Nancy Moser is the author of three inspirational humor books and eighteen novels, including Solemnly Swear, Just Jane, and Time Lottery, a Christy Award winner. She is an inspirational speaker, giving seminars around the country. She has earned a degree in architecture; run a business with her husband; traveled extensively in Europe; and has performed in various theaters, symphonies, and choirs. She and her husband have three grown children and make their home in the Midwest.

ABOUT THE BOOK


It has been said that without George Washington there would be no United States. But without Martha, there would be no George Washington. He called her "my other self."

Who was this woman who captured the heart of our country's founder? She dreams of a quiet life with her beloved George, but war looms...

Though still a young woman, Martha Dandridge Custis was a wealthy, attractive widow and the mother of two small children with no desire to remarry. But when a striking war hero steps into her life, she realizes that she is ready to love again. She is courted by, then marries the French and Indian War hero.

Yet she wonders whether this man, accustomed to courageous military exploits, can settle down to a simple life of farming and being a father to her children. Even as she longs for domestic bliss, Martha soon realizes she will have to risk everything dear to her and find the courage to get behind a dream much larger than her own.

Her new life as Martha Washington took her through blissful times at Mount Vernon, family tragedies, six years of her husband's absence during the Revolutionary War, and her position as a reluctant First Lady.

Known for moving first-person novels of Nannerl Mozart and Jane Austen, in Washington's Lady, Nancy Moser now brings to life the loves and trials of the First First Lady of the United States.

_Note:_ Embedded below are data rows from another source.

(** * Chain-of-custody file movement: a shallow embedding of the backend

    The development follows the JavaScript sources:

    - [models/ChainOfCustody.js]   the Mongoose schema, [addCustodyEvent],
                                   [findByFileId];
    - [routes/upload.js]           POST /api/upload, GET /api/upload/list;
    - [routes/move.js]             POST /api/move;
    - [routes/download.js]         GET /api/download/:fileId,
                                   POST /api/download/access-log;
    - [simple-server.js]           the in-memory variant of the same endpoints;
    - [manual-hash-generator.js]   the [HashGenerator] command line utility.

    Node's own modules ([crypto], [path]) are not part of the repository; the
    development takes them as a [Runtime] record and every theorem holds for
    all runtimes.  A concrete runtime (SHA-256 and MD5 as published, POSIX
    path functions) is given to evaluate the handlers on examples.

    Layout: the embedding ([Model], [Http], [Disk], [Routes], [UploadList],
    [SimpleServer], [HashGenerator]), the concrete runtime and the example
    requests ([Sample], [Scenario]), the reachable states ([Reach]), then
    the theorems. *)

From Stdlib Require Import List String Ascii Bool ZArith NArith Lia.
From Stdlib Require Import Permutation Sorted OrderedTypeEx.
From Stdlib.Strings Require Byte.
Import ListNotations.

Local Open Scope string_scope.
Local Open Scope Z_scope.
Local Open Scope list_scope.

If you would like to read the first chapter, go HERE

Washington's Lady is told from the point of view of Martha Washington, the wife of George Washington, our first president. The story begins with the death of her first husband and continues through her life and ends shortly after the death of her second husband, George. The point of view allows us to see into the heart of this great lady and understand the risks involved in defending the rights of the colonies and to see the great players as people, and not just historical figures.

At the end of the book, the author explains where the book is based on fact, and where she has let her imagination tell the story. Martha a recent widow, who has lost her father and two children, leaving her with a large plantation to run and two small children to raise alone. As a rich widow she knows there will be many suitors, and wants to find one her own age and not marry for convenience but for love.

Most of her life has been lived within a few miles of home. She decides to leave her trusted world and become the wife of George Washington. He has traveled and with this union opens her life to see more of our vast country. The story is told through her eyes, and the book is dull at the beginning as all the background material is introduced.

However, the book takes off and you get deeply involved when she remains childless and her daughter develops epilepsy and her son is an untamed child. One of the strong points of the book, is realizing even in loss other doors open for service. She realizes late in her life that if her daughter had not died, she would not have went to the soldiers camps and visited the sick and wounded.